Look, believing that cops should be held to account for killing unarmed black men is EXACTLY LIKE declaring allegiance to Adolf Hitler, amirite?

td1234
td1234

Do you progs believe  the white nationalist have the right to protest (legally) and spew whatever hate speech they want to spew at a legal rally and do you believe the government should not condemn their speech? 

BuckeyeGa
BuckeyeGa

@td1234  so you deflect to this when asked a question regarding Trump and the mosque bombing in Minn LOL

skruorangeclown
skruorangeclown

Protesters last night surrounding a Black church  with torches and screaming alt-right and white supremacy slogans. They also were condemning immigrants. Now who instigated that hatred of immigrants and whipped up his base into an anti- immigrant fervor using our  esteemed senator as a prop along with sleezeball Cotton?

TetoLeo
TetoLeo

Skruorangeclown,

If you think white supremacist groups just started hating immigrants since Donald Trump being elected you show your ignorance of the group.

gotalife
gotalife

This is what going backwards looks like.


We can do better.

Infraredguy
Infraredguy

Netroots in Atlanta is a hoot, headlined by Big Chief Al Gore and his sidekick Pocahontas, the gathering of  Democrats and Left Wing Liberals started with a demonstration of how to eat your own, Stacey Evans Democratic candidate for Governor was shouted off the stage before she could even delivery her speech with shouts of BLM, the word to Liberal Democrats is: Keep it up and experience another " no way he gets to 270 " & Ossoff up by 7 "  LOL  

Kamchak
Kamchak

@Infraredguy 

  a demonstration of how to eat your own

They called and told you that?

OriginalProf
OriginalProf

I just want to note that I know Charlottesville and this area of Virginia. C-ville is a tourist-y town that seems quite suburban, proud of the UVA campus nearby designed by T. Jefferson. It is not "rural" at all, nor are its surrounding areas, but upper middle-class. The alt-right types who demonstrated there are definitely outsiders. 

BuckeyeGa
BuckeyeGa

@OriginalProf  I enjoyed Charlottesville anytime I went to visit..But I stayed pretty close to campus

gapeach101
gapeach101

It's amazing no one has been shot by one of those protestors.

TetoLeo
TetoLeo

Repugnant but not unacceptable.

People have first amendment rights and are as free to be as ignorant as they choose.

Visual_Cortex
Visual_Cortex

@TetoLeo

They have the right to display such regalia without being imprisoned, it's true.

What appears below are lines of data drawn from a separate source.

Lemma scope_round_trip s : PCCapScope_from_dict (PCCapScope_to_dict s) = Loaded (Some s).
Proof.
  destruct s as [tn aa pp mb]. unfold PCCapScope_to_dict, PCCapScope_from_dict.
  cbn [tool_name allowed_args path_prefix max_bytes].
  change (subscript _ "tool_name") with (@Loaded PyObj (OVal (PyStr tn))).
  cbn [mbind load_bind]. cbv zeta.
  change (get_default _ "allowed_args" _) with (obj_of_args aa).
  change (get_default _ "path_prefix" _) with (obj_of_opt_str pp).
  change (get_default _ "max_bytes" _) with (obj_of_opt_int mb).
  rewrite as_args_of_args, as_opt_str_of, as_opt_int_of. reflexivity.
Qed.

Lemma algorithm_round_trip a :
  SignatureAlgorithm_of (OVal (PyStr (algorithm_value a))) = Loaded a.
Proof. by destruct a. Qed.

(** X18: [from_dict] reads back what [to_dict] wrote.  A scope comes back
    as it was.  A token comes back as it was except for its signature: the
    empty signature comes back as [None], since [to_dict] writes no falsy
    signature, and nothing of the signature comes back from
    [to_dict(include_signature=False)]. *)
Theorem X18_to_dict_from_dict (s : PCCapScope) (t : PCCapToken) :
  PCCapScope_from_dict (PCCapScope_to_dict s) = Loaded (Some s)
  /\ PCCapToken_from_dict (PCCapToken_to_dict t false)
     = Loaded (Some (set_signature t None))
  /\ PCCapToken_from_dict (PCCapToken_to_dict t true)
     = Loaded (Some (set_signature t
                       (match signature t with
                        | Some sig => if String.eqb sig "" then None else Some sig
                        | None => None
                        end)))
  /\ (PCCapToken_from_dict (PCCapToken_to_dict t true) = Loaded (Some t)
      <-> signature t <> Some "").
Proof.
  split; [apply scope_round_trip|].
  assert (forall items extra,
            items = ([("token_id", OVal (PyStr (token_id t)));
                     ("principal_sub", OVal (PyStr (principal_sub t)));
                     ("scope", PCCapScope_to_dict (scope t));
                     ("issued_at", OVal (PyInt (issued_at t)));
                     ("expires_at", OVal (PyInt (expires_at t)));
                     ("issued_by", OVal (PyStr (issued_by t)));
                     ("policy_id", obj_of_opt_str (policy_id t));
                     ("single_use", OVal (PyBool (single_use t)));
                     ("nonce", obj_of_opt_str (nonce t));
                     ("algorithm", OVal (PyStr (algorithm_value (algorithm t))))]
                    ++ match extra with
                       | Some sig => [("signature", OVal (PyStr sig))]
                       | None => []
                       end)%list ->
            PCCapToken_from_dict (ODict items)
            = Loaded (Some (set_signature t extra))) as Hread.
  { intros items extra ->. unfold PCCapToken_from_dict.
    change (subscript _ "token_id") with (@Loaded PyObj (OVal (PyStr (token_id t)))).
    change (subscript _ "principal_sub")
      with (@Loaded PyObj (OVal (PyStr (principal_sub t)))).
    change (subscript _ "scope") with (@Loaded PyObj (PCCapScope_to_dict (scope t))).
    change (subscript _ "issued_at") with (@Loaded PyObj (OVal (PyInt (issued_at t)))).
    change (subscript _ "expires_at") with (@Loaded PyObj (OVal (PyInt (expires_at t)))).
    change (subscript _ "issued_by") with (@Loaded PyObj (OVal (PyStr (issued_by t)))).
    cbn [mbind load_bind]. rewrite scope_round_trip. cbn [mbind load_bind]. cbv zeta.
    change (get_default _ "policy_id" _) with (obj_of_opt_str (policy_id t)).
    change (get_default _ "single_use" _) with (OVal (PyBool (single_use t))).
    change (get_default _ "nonce" _) with (obj_of_opt_str (nonce t)).
    change (get_default _ "algorithm" _)
      with (OVal (PyStr (algorithm_value (algorithm t)))).
    rewrite algorithm_round_trip. cbn [mbind load_bind].
    rewrite !as_opt_str_of.
    assert (get_default
              (([("token_id", OVal (PyStr (token_id t)));
                ("principal_sub", OVal (PyStr (principal_sub t)));
                ("scope", PCCapScope_to_dict (scope t));
                ("issued_at", OVal (PyInt (issued_at t)));
                ("expires_at", OVal (PyInt (expires_at t)));
                ("issued_by", OVal (PyStr (issued_by t)));
                ("policy_id", obj_of_opt_str (policy_id t));
                ("single_use", OVal (PyBool (single_use t)));
                ("nonce", obj_of_opt_str (nonce t));
                ("algorithm", OVal (PyStr (algorithm_value (algorithm t))))]
               ++ match extra with
                  | Some sig => [("signature", OVal (PyStr sig))]
                  | None => []
                  end)%list) "signature" (OVal PyNone)
            = obj_of_opt_str extra) as -> by (by destruct extra).
    rewrite as_opt_str_of. reflexivity. }
  assert (PCCapToken_from_dict (PCCapToken_to_dict t false)
          = Loaded (Some (set_signature t None))) as Hfalse.
  { unfold PCCapToken_to_dict. cbv zeta.
    destruct (signature t); cbn [andb]; by apply (Hread _ None). }
  assert (PCCapToken_from_dict (PCCapToken_to_dict t true)
          = Loaded (Some (set_signature t
                            (match signature t with
                             | Some sig => if String.eqb sig "" then None else Some sig
                             | None => None
                             end)))) as Htrue.
  { unfold PCCapToken_to_dict. cbv zeta.
    destruct (signature t) as [sig|]; [|by apply (Hread _ None)].
    destruct (String.eqb sig ""); cbn [andb negb];
      [by apply (Hread _ None)|by apply (Hread _ (Some sig))]. }
  split; [exact Hfalse|]. split; [exact Htrue|].
  rewrite Htrue. destruct t as [? ? ? ? ? ? ? ? ? sg ?]. unfold set_signature.
  cbn [token_id principal_sub scope issued_at expires_at issued_by policy_id
       single_use nonce signature algorithm].
  destruct sg as [sig|]; [|split; [done|reflexivity]].
  destruct (String.eqb sig "") eqn:E.
  - apply String.eqb_eq in E. subst sig. split; [done|]. by intros [].
  - split; [|reflexivity]. intros _ [= ->]. done.
Qed.

Lemma get_default_absent items k default :
  Dict.get k items = None -> get_default items k default = default.
Proof. unfold get_default. by intros ->. Qed.

Lemma scope_from_dict_inv sd sc :
  PCCapScope_from_dict sd = Loaded (Some sc) ->
  exists sitems tn,
    sd = ODict sitems
    /\ Dict.get "tool_name" sitems = Some tn
    /\ as_str tn = Some (tool_name sc)
    /\ as_args (get_default sitems "allowed_args" (ODict [])) = Some (allowed_args sc)
    /\ as_opt_str (get_default sitems "path_prefix" (OVal PyNone))
       = Some (path_prefix sc)
    /\ as_opt_int (get_default sitems "max_bytes" (OVal PyNone))
       = Some (max_bytes sc).
Proof.
  destruct sd as [v|sitems]; [done|]. unfold PCCapScope_from_dict, subscript.
  destruct (Dict.get "tool_name" sitems) as [tn|] eqn:Htn; [|done].
  cbn [mbind load_bind]. cbv zeta. intros [= H]. exists sitems, tn.
  destruct (as_str tn) as [tn'|]; cbn [mbind option_bind] in H; [|done].
  destruct (as_args _) as [aa'|]; cbn [mbind option_bind] in H; [|done].
  destruct (as_opt_str _) as [pp'|]; cbn [mbind option_bind] in H; [|done].
  destruct (as_opt_int _) as [mb'|]; cbn [mbind option_bind] in H; [|done].
  injection H as <-. done.
Qed.

Lemma scope_from_dict_error sd :
  match PCCapScope_from_dict sd with
  | Loaded _ => exists sitems tn, sd = ODict sitems /\ Dict.get "tool_name" sitems = Some tn
  | KeyError k => k = "tool_name"
                  /\ exists sitems, sd = ODict sitems /\ Dict.get "tool_name" sitems = None
  | LoadTypeError => exists v, sd = OVal v
  | LoadValueError => False
  end.
Proof.
  destruct sd as [v|sitems]; [by exists v|]. unfold PCCapScope_from_dict, subscript.
  destruct (Dict.get "tool_name" sitems) as [tn|] eqn:Htn; cbn [mbind load_bind].
  - by exists sitems, tn.
  - split; [done|]. by exists sitems.
Qed.

Lemma algorithm_of_error v :
  SignatureAlgorithm_of v = LoadValueError
  <-> v <> OVal (PyStr "HS256") /\ v <> OVal (PyStr "Ed25519").
Proof.
  unfold SignatureAlgorithm_of. destruct v as [[| | |s| | |]|]; try by (split; [split|]).
  destruct (String.eqb s "HS256") eqn:E1.
  { apply String.eqb_eq in E1. subst s. split; [done|]. by intros [? _]. }
  destruct (String.eqb s "Ed25519") eqn:E2.
  { apply String.eqb_eq in E2. subst s. split; [done|]. by intros [_ ?]. }
  apply String.eqb_neq in E1, E2. split; [|done]. intros _.
  split; intros [= ->]; done.
Qed.

Lemma algorithm_of_cases v :
  (exists a, SignatureAlgorithm_of v = Loaded a) \/ SignatureAlgorithm_of v = LoadValueError.
Proof.
  unfold SignatureAlgorithm_of. destruct v as [[| | |s| | |]|]; try by right.
  destruct (String.eqb s "HS256"); [left; by eexists|].
  destruct (String.eqb s "Ed25519"); [left; by eexists|by right].
Qed.

Ltac required_reads items :=
  unfold PCCapToken_from_dict, subscript;
  destruct (Dict.get "token_id" items) as [tid|] eqn:Htid; cbn [mbind load_bind];
  [destruct (Dict.get "principal_sub" items) as [ps|] eqn:Hps; cbn [mbind load_bind];
   [destruct (Dict.get "scope" items) as [sd|] eqn:Hsd; cbn [mbind load_bind];
    [pose proof (scope_from_dict_error sd) as Hscope;
     destruct (PCCapScope_from_dict sd) as [sc|k0| |] eqn:Hsc; cbn [mbind load_bind];
     [destruct (Dict.get "issued_at" items) as [ia|] eqn:Hia; cbn [mbind load_bind];
      [destruct (Dict.get "expires_at" items) as [ea|] eqn:Hea; cbn [mbind load_bind];
       [destruct (Dict.get "issued_by" items) as [ib|] eqn:Hib; cbn [mbind load_bind];
        [cbv zeta;
         pose proof (algorithm_of_error
                       (get_default items "algorithm" (OVal (PyStr "HS256")))) as Hbad;
         destruct (algorithm_of_cases
                     (get_default items "algorithm" (OVal (PyStr "HS256"))))
           as [[alg Halg]|Halg]; rewrite Halg; cbn [mbind load_bind]
        |]|]|]| | |]|]|]|].
(* ===== verification/_CoqProject ===== *)
-Q . S2P
Prelude.v
PyValue.v
Http.v
Session.v
Fetcher.v
Enricher.v
MutualSnoop.v
DualMutualSnoop.v
Database.v
Dedupe.v
Autolabel.v
Reporter.v
ReportBot.v
(* ===== verification/MutualSnoop.v ===== *)
(** Orchestrator of src/mutualsnoop.py: [find_mutual_connections]
    (lines 115-138) and [main] (lines 141-157).  The SetIntersector of
    the single-target mode is [mutual_set], the [&] of line 121. *)

From stdpp Require Import base list gmap strings.
From Stdlib Require Import ZArith String.
From S2P Require Import Prelude PyValue Http Session Fetcher Enricher.

Open Scope Z_scope.

(** [follows & followers] *)
Definition mutual_set (follows followers : gset pykey) : gset pykey := follows ∩ followers.

Module mutualsnoop.

Section Orchestrator.
Context (srv : request -> reply) (fuel : nat).

Definition find_mutual_connections (did : json) : M snoop (list mutual_result) :=
  log INFO "Fetching data for DID:" [did] ;;
  follows ← fetch_follows srv fuel did ;
  followers ← fetch_followers srv fuel did ;
  let mutual_connections := mutual_set follows followers in
  log INFO "Found mutual connections." [JInt (Z.of_nat (size mutual_connections))] ;;
  enrich_accounts srv mutual_connections.

(** [DID = "did:plc:example"] *)
Definition DID : json := JStr "did:plc:example".

(** One log line per record (lines 153-157). *)
Definition log_connection (c : mutual_result) : M snoop unit :=
  log INFO "DID: Handle: Followers: Following: Registered:"
    [json_of_key (mr_did c); mr_handle c; mr_followersCount c; mr_followsCount c; mr_createdAt c].

Definition main : M snoop unit :=
  get_access_token srv ;;
  mutual_connections ← find_mutual_connections DID ;
  log INFO "Mutual connections:" [] ;;
  py_for mutual_connections tt (fun _ connection => log_connection connection).
End Orchestrator.

End mutualsnoop.
Export mutualsnoop.

(** ** Properties *)

Section MutualProps.
Context (srv : request -> reply) (fuel : nat).

(** The identifiers a list of served pages holds. *)
Definition served_keys (pages : list (list json)) (k : pykey) : Prop :=
  exists j, j ∈ List.concat pages /\ key_of j = Some k.

(** C7: single-target mode.  When the follows and the followers of
    [did] are served as walks (complete or degraded) of hashable
    identifiers within the fuel, [find_mutual_connections] returns
    exactly one record per identifier that appears in both walks and
    whose profile request answers a profile, built from that profile,
    and no identifier twice. *)
Theorem find_mutual_connections_spec did pf cf pr cr (s : snoop) :
  walk srv Follows did (access_token s) JNull pf cf ->
  walk srv Followers did (access_token s) JNull pr cr ->
  (walk_requests pf cf <= fuel)%nat -> (walk_requests pr cr <= fuel)%nat ->
  Forall (fun j => is_Some (key_of j)) (List.concat pf) ->
  Forall (fun j => is_Some (key_of j)) (List.concat pr) ->
  exists res s',
    find_mutual_connections srv fuel did s = (Ok res, s') /\
    (forall r, r ∈ res <->
       exists k p, served_keys pf k /\ served_keys pr k /\
         profile_of_reply (srv (profile_request (access_token s) (json_of_key k))) = Some p /\
         r = result_of k p) /\
    NoDup (map mr_did res).
Proof.
  intros Hwf Hwr Hff Hfr Hhf Hhr.
  unfold find_mutual_connections, fetch_follows, fetch_followers.
  rewrite run_bind. cbn [log modify snd fst].
  match goal with |- context [(fetch_relation srv Follows did fuel ≫= _) ?s1] =>
    destruct (fetch_relation_run srv Follows did fuel pf cf s1 Hwf Hff Hhf)
      as (F & s2 & HF & HFm & Htok2 & _) end.
  rewrite (run_bind_ok _ _ _ _ _ HF).
  destruct (fetch_relation_run srv Followers did fuel pr cr s2 ltac:(by rewrite Htok2) Hfr Hhr)
    as (G & s3 & HG & HGm & Htok3 & _).
  rewrite (run_bind_ok _ _ _ _ _ HG), run_bind. cbn [log modify].
  match goal with |- context [enrich_accounts srv ?A ?s4] =>
    destruct (enrich_accounts_run srv A s4) as [He _];
    destruct (enrich_accounts srv A s4) as [o s5]; cbn in He; subst o end.
  eexists _, _. split; [reflexivity|]. cbn in Htok2, Htok3. rewrite Htok3, Htok2. split.
  - intros r. rewrite elem_of_enriched. unfold mutual_set, served_keys.
    set_unfold. setoid_rewrite HFm. setoid_rewrite HGm.
    split; intros (k & p & Hk); exists k, p; tauto.
  - rewrite enriched_dids. apply NoDup_filter, NoDup_elements.
Qed.

(** C13: an authentication failure is fatal: when the login answer is
    not a 200 JSON object, [main] raises [SystemExit 1] after the login
    request and sends nothing else. *)
Theorem main_login_fatal (s : snoop) :
  login_token (srv login_request) = None ->
  fst (main srv fuel s) = Raise (SystemExit 1) /\
  trace_of (snd (main srv fuel s)) = trace_of s ++ [login_request].
Proof.
  intros Hnone. pose proof (get_access_token_run srv s) as Hspec.
  unfold main. rewrite run_bind.
  destruct (get_access_token srv s) as [o s']. rewrite Hnone in Hspec.
  destruct Hspec as (Htr & -> & _). done.
Qed.
End MutualProps.

(** ** Scenarios *)

(** A server for the whole run: login, two paginated lists and the
    profiles ([missing] actors answer 500). *)
Definition graph_server (follows followers : list (list string)) (missing : list string)
    : request -> reply :=
  fun rq =>
    match rq with
    | Get url _ _ =>
        if String.eqb url (API_URL +:+ endpoint_of Follows) then paged_server Follows follows None rq
        else if String.eqb url (API_URL +:+ endpoint_of Followers) then paged_server Followers followers None rq
        else profile_server missing rq
    | Post _ _ => Reply (Resp 200 (Some (JDict [("accessJwt", JStr "jwt")])))
    end.

Definition scenario_A_server : request -> reply :=
  graph_server [["X"; "Y"; "Z"]] [["X"; "W"]] [].

(** Scenario A: A follows {X, Y, Z} and is followed by {X, W}: the
    mutual set is {X}. *)
Example scenario_A :
  option_map (map mr_did) (match fst (find_mutual_connections scenario_A_server 10 alice initial_snoop) with
                           | Ok r => Some r | _ => None end) = Some [PStr "X"].
Proof. vm_compute. reflexivity. Qed.

(** The whole script: login, then one log line per record. *)
Example main_run :
  let '(o, s') := main scenario_A_server 10 initial_snoop in
  o = Ok tt /\ access_token s' = JStr "jwt" /\
  List.hd_error (List.rev (map log_args (log_of s'))) =
    Some [JStr "X"; JStr "X.bsky.social"; JInt 1; JInt 1; JStr "2024-01-01T00:00:00Z"].
Proof. vm_compute. auto. Qed.

Lemma main_login_fatal_witness :
  login_token (refusing_server login_request) = None /\
  fst (main refusing_server 10 initial_snoop) = Raise (SystemExit 1) /\
  trace_of (snd (main refusing_server 10 initial_snoop)) = trace_of initial_snoop ++ [login_request].
Proof.
  split; [reflexivity|]. exact (main_login_fatal refusing_server 10 initial_snoop eq_refl).
Defined.

Lemma find_mutual_connections_spec_witness :
  exists res s',
    find_mutual_connections scenario_A_server 10 alice initial_snoop = (Ok res, s') /\
    (forall r, r ∈ res <->
       exists k p, served_keys [map JStr ["X"; "Y"; "Z"]] k /\ served_keys [map JStr ["X"; "W"]] k /\
         profile_of_reply (scenario_A_server (profile_request (access_token initial_snoop) (json_of_key k)))
           = Some p /\
         r = result_of k p) /\
    NoDup (map mr_did res).
Proof.
  apply (find_mutual_connections_spec _ _ _ _ true _ true).
  - eapply walk_end; reflexivity.
  - eapply walk_end; reflexivity.
  - vm_compute. lia.
  - vm_compute. lia.
  - repeat constructor; eexists; reflexivity.
  - repeat constructor; eexists; reflexivity.
Defined.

But they don't have the right to avoid angry confrontations.

TetoLeo
TetoLeo

Visual Cortex,

Exactly!

They should expect anger, but they do have a right to do so safely as well.

Words are never a reason for violence.

DanBatwings
DanBatwings

@Visual_Cortex @TetoLeo We have the right to condemn their speech, but Fan4500 will not do so, despite repeated chances to do so. Go back and check to see where he said he disagrees with the racists. You will not find one post condemning bigotry.